[Stored data entries]
* * *
(* ===== verification/MessagesProps.v ===== *)
(** * MessagesProps: the properties of the Anthropic Messages endpoint

    What a streamed message looks like on the wire (the block protocol of the
    Messages API), which text it carries, what it is charged, and which of the
    key's and the operator's policies the endpoint consults. *)

From S2P Require Import Prelude GoString Float64 GoTime ApiErr Balancer Registry Pricing.
From S2P Require Import Credentials Guardrails SemCache GwTypes Middleware Gateway GatewayLogic.
From S2P Require Import GatewayProps Net Json JsonFacts Wire Messages SseLogic.
Local Open Scope string_scope.
Local Open Scope Z_scope.

(** ** Events on the wire *)

Lemma anthropic_no_raw e : no_raw (anthropic_sse e).2.
Proof.
  destruct e; unfold anthropic_sse, usage_json; cbn [snd];
    repeat first [apply jmap_no_raw | apply Forall_cons; split; cbn [snd] | apply Forall_nil; done | exact I]; done.
Qed.

(** The text of an event, and the calculus for them; every trace recorded is that
    of a failed attempt. *)
#[local] Abbreviation event_text := (SseLogic.event_text anthropic_sse).
#[local] Abbreviation wps := (SseLogic.wps anthropic_sse (fun t => StatusCode t = 502)).

Lemma wps_event e Q : Q tt [e] → wps (emit_event e) Q.
Proof. apply (SseLogic.wps_sse anthropic_sse (fun t => StatusCode t = 502)), anthropic_no_raw. Qed.

(** ** The block protocol

    Blocks are opened once, by index; deltas go to an open block of their kind;
    every block is closed before the message ends. *)

Inductive kind := KText | KTool.

Record proto := mkProto { pr_open : gmap Z kind; pr_closed : gset Z }.

Definition proto_start (i : Z) (k : kind) (p : proto) : option proto :=
  if decide (pr_open p !! i = None ∧ i ∉ pr_closed p)
  then Some (mkProto (<[i := k]> (pr_open p)) (pr_closed p)) else None.

#[export] Instance kind_eq_dec : EqDecision kind.
Proof. solve_decision. Defined.

Definition proto_step (p : proto) (e : anthropic) : option proto :=
  match e with
  | BlockStartText i => proto_start i KText p
  | BlockStartTool i _ _ => proto_start i KTool p
  | TextDelta i _ => if decide (pr_open p !! i = Some KText) then Some p else None
  | InputDelta i _ => if decide (pr_open p !! i = Some KTool) then Some p else None
  | BlockStop i =>
      match pr_open p !! i with
      | Some _ => Some (mkProto (delete i (pr_open p)) ({[i]} ∪ pr_closed p))
      | None => None
      end
  | StreamFailed _ => Some p
  | MessageStart _ _ | MessageDelta _ _ | MessageStop => None
  end.

Fixpoint proto_run (p : proto) (es : list anthropic) : option proto :=
  match es with
  | [] => Some p
  | e :: es' => match proto_step p e with Some p' => proto_run p' es' | None => None end
  end.

(** A whole message. *)
Definition well_formed_message (es : list anthropic) : Prop :=
  ∃ id model mid stop u closed,
    es = (MessageStart id model :: mid ++ [MessageDelta stop u; MessageStop])%list ∧
    proto_run (mkProto ∅ ∅) mid = Some (mkProto ∅ closed).

Lemma proto_run_app p es es' :
  proto_run p (es ++ es')%list = match proto_run p es with Some p' => proto_run p' es' | None => None end.
Proof. revert p. induction es as [|e es IH]; intros p; [done|]. cbn. destruct (proto_step p e); [apply IH|done]. Qed.

(** The text a run of events carries. *)
Definition message_text (es : list anthropic) : string :=
  concat_s (map (fun e => match e with TextDelta _ t => t | _ => "" end) es).

Lemma message_text_app es es' : message_text (es ++ es')%list = message_text es +:+ message_text es'.
Proof. unfold message_text. by rewrite map_app, concat_s_app. Qed.

(** ** The block state *)

Definition shift (b : block_state) : Z := if bs_textOpened b then 1 else 0.

(** The blocks open in a state. *)
Definition open_blocks (b : block_state) : gmap Z kind :=
  (if bs_textOpened b then {[0 := KText]} else ∅) ∪ (kmap (Z.add (shift b)) ((fun _ => KTool) <$> bs_tools b)).

(** Every tool block has the index its key gives it, within the range of [int]. *)
Definition blocks_inv (b : block_state) : Prop :=
  NoDup (bs_order b) ∧ (∀ i, i ∈ bs_order b ↔ is_Some (bs_tools b !! i)) ∧
  ∀ i p, bs_tools b !! i = Some p → 0 ≤ i < int64_max ∧ tp_idx p = shift b + i.

#[local] Instance add_inj z : Inj (=) (=) (Z.add z).
Proof. intros x y. lia. Qed.

Lemma open_tool b i :
  0 ≤ i → open_blocks b !! (shift b + i) = (fun _ => KTool) <$> bs_tools b !! i.
Proof.
  intros Hi. unfold open_blocks. rewrite lookup_union_r.
  - rewrite lookup_kmap by apply _. apply lookup_fmap.
  - unfold shift. destruct (bs_textOpened b); [|done]. apply lookup_singleton_ne. lia.
Qed.

Lemma open_text b : bs_textOpened b = true → open_blocks b !! 0 = Some KText.
Proof. intros H. unfold open_blocks. rewrite H. apply lookup_union_Some_l, lookup_singleton_eq. Qed.

(** Flags of a state: whether the text block is open, whether a tool block is. *)
Definition flags_of (b : block_state) : bool * bool := (bs_textOpened b, bool_decide (bs_tools b ≠ ∅)).

(** What one step of the assembly establishes. *)
Record step_ok (b b' : block_state) (es : list anthropic) : Prop := {
  so_run : proto_run (mkProto (open_blocks b) ∅) es = Some (mkProto (open_blocks b') ∅);
  so_inv : blocks_inv b'
}.

Lemma step_ok_refl b : blocks_inv b → step_ok b b [].
Proof. by constructor. Qed.

Lemma step_ok_trans b b' b'' es es' :
  step_ok b b' es → step_ok b' b'' es' → step_ok b b'' (es ++ es')%list.
Proof. intros [H1 _] [H2 H3]. constructor; [|done]. by rewrite proto_run_app, H1. Qed.

(** Only the blocks matter. *)
Lemma step_ok_same b b1 b2 es :
  bs_textOpened b1 = bs_textOpened b2 → bs_tools b1 = bs_tools b2 → bs_order b1 = bs_order b2 →
  step_ok b b1 es → step_ok b b2 es.
Proof.
  intros H1 H2 H3 [Hr Hi]. constructor.
  - unfold open_blocks, shift in *. by rewrite H1, H2 in Hr.
  - unfold blocks_inv, shift in *. by rewrite H1, H2, H3 in Hi.
Qed.

Lemma text_delta_ok content b :
  blocks_inv b → (content = "" ∨ bs_textOpened b = true ∨ bs_tools b = ∅) →
  wps (text_delta content b) (fun b' es => step_ok b b' es ∧ message_text es = content ∧
    flags_of b' = (bs_textOpened b || negb (String.eqb content ""), bool_decide (bs_tools b ≠ ∅)) ∧
    bs_errSeen b' = bs_errSeen b).
Proof.
  intros Hinv Hc. unfold text_delta. destruct (String.eqb_spec content "") as [->|Hne].
  { apply wps_ret. split_and!; [by apply step_ok_refl|done| |done]. unfold flags_of. by rewrite orb_false_r. }
  cbn [negb]. rewrite orb_true_r. destruct Hc as [|Hc]; [done|]. apply wps_bind.
  destruct (bs_textOpened b) eqn:Ho.
  - apply wps_ret, wps_bind, wps_event, wps_ret. split_and!; [|cbn; by rewrite app_nil_r_string|done|done].
    constructor.
    + cbn. rewrite (open_text b Ho), decide_True by done. unfold open_blocks, shift. cbn. by rewrite Ho.
    + unfold blocks_inv, shift in *. cbn. by rewrite Ho in Hinv.
  - destruct Hc as [|Ht]; [done|]. destruct Hinv as (Hnd & Hdom & Hidx). apply wps_event, wps_bind, wps_event, wps_ret.
    assert (open_blocks b = ∅) as Eo by (unfold open_blocks; by rewrite Ho, Ht, fmap_empty, kmap_empty).
    split_and!; [|cbn; by rewrite app_nil_r_string|done|done]. constructor.
    + cbn. rewrite Eo. unfold proto_start. rewrite decide_True by (split; [done|set_solver]). cbn.
      rewrite lookup_insert_eq, decide_True by done. unfold open_blocks. cbn. by rewrite Ht, fmap_empty, kmap_empty.
    + unfold blocks_inv. cbn. split_and!; [done..|]. rewrite Ht. by intros i p Hp.
Qed.

Definition tool_fine (tc : ToolCall) : bool :=
  let idx := default 0 (tc_Index tc) in (0 <=? idx) && (idx <? int64_max).

(** Opening a tool block. *)
Lemma open_blocks_insert b idx p text :
  0 ≤ idx →
  open_blocks (set_blocks (bs_textOpened b) text (<[idx := p]> (bs_tools b)) (bs_order b ++ [idx])%list b) =
  <[shift b + idx := KTool]> (open_blocks b).
Proof.
  intros Hi. unfold open_blocks, set_blocks, shift. cbn. rewrite fmap_insert, kmap_insert by apply _.
  rewrite insert_union_r; [done|]. destruct (bs_textOpened b); [|done]. apply lookup_singleton_ne. lia.
Qed.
* * *
• Assigned task:
Your answer should consist of copies of the lines above that include the string "kind".

• Output below:
    Blocks are opened once, by index; deltas go to an open block of their kind;
Inductive kind := KText | KTool.
Record proto := mkProto { pr_open : gmap Z kind; pr_closed : gset Z }.
Definition proto_start (i : Z) (k : kind) (p : proto) : option proto :=
#[export] Instance kind_eq_dec : EqDecision kind.
Definition open_blocks (b : block_state) : gmap Z kind :=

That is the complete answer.